PROBLEM TO WORK ON:
Print exactly what the entries say, line by line, from the first line down to the one with "Lemma isolation_container image", inclusive.
--------------------------------------------------
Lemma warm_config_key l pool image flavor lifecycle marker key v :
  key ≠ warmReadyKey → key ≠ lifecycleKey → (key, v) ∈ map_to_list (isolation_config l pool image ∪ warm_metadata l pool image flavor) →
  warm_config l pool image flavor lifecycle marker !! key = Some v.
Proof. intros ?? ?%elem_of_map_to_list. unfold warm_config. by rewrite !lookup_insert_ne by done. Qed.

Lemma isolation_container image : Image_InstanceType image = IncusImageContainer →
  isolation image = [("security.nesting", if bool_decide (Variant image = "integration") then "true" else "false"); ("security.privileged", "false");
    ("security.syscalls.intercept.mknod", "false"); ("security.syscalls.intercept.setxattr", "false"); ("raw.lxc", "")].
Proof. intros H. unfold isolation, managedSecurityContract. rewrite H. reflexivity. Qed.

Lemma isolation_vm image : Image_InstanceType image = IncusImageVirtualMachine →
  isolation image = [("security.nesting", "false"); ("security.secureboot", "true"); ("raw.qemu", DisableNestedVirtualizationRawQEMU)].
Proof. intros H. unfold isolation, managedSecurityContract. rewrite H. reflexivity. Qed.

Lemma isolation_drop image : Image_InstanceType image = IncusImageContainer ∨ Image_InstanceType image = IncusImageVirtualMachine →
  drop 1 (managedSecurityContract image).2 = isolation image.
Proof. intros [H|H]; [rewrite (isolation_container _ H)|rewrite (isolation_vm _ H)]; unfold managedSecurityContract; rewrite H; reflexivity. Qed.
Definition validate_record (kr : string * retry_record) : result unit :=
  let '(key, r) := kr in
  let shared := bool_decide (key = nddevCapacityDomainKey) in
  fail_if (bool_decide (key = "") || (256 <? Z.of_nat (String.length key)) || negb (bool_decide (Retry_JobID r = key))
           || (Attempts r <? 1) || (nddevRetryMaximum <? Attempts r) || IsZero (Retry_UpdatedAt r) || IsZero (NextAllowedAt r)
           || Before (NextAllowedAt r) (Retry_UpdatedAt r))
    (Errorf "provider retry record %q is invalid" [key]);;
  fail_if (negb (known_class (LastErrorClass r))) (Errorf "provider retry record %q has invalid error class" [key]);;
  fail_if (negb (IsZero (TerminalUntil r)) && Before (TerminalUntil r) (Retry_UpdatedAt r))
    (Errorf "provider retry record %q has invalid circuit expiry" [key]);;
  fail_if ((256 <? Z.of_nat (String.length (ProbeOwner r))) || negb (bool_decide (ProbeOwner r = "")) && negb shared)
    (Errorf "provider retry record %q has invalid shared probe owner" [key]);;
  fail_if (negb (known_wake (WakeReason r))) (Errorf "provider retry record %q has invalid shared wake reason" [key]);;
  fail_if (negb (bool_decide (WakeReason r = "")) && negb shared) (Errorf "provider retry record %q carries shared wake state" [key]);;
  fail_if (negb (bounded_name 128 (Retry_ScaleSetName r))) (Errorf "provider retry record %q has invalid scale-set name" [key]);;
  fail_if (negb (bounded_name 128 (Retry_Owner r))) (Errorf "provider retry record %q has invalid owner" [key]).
--------------------------------------------------
REPLY TO THE TASK:
Lemma warm_config_key l pool image flavor lifecycle marker key v :
  key ≠ warmReadyKey → key ≠ lifecycleKey → (key, v) ∈ map_to_list (isolation_config l pool image ∪ warm_metadata l pool image flavor) →
  warm_config l pool image flavor lifecycle marker !! key = Some v.
Proof. intros ?? ?%elem_of_map_to_list. unfold warm_config. by rewrite !lookup_insert_ne by done. Qed.

Lemma isolation_container image : Image_InstanceType image = IncusImageContainer →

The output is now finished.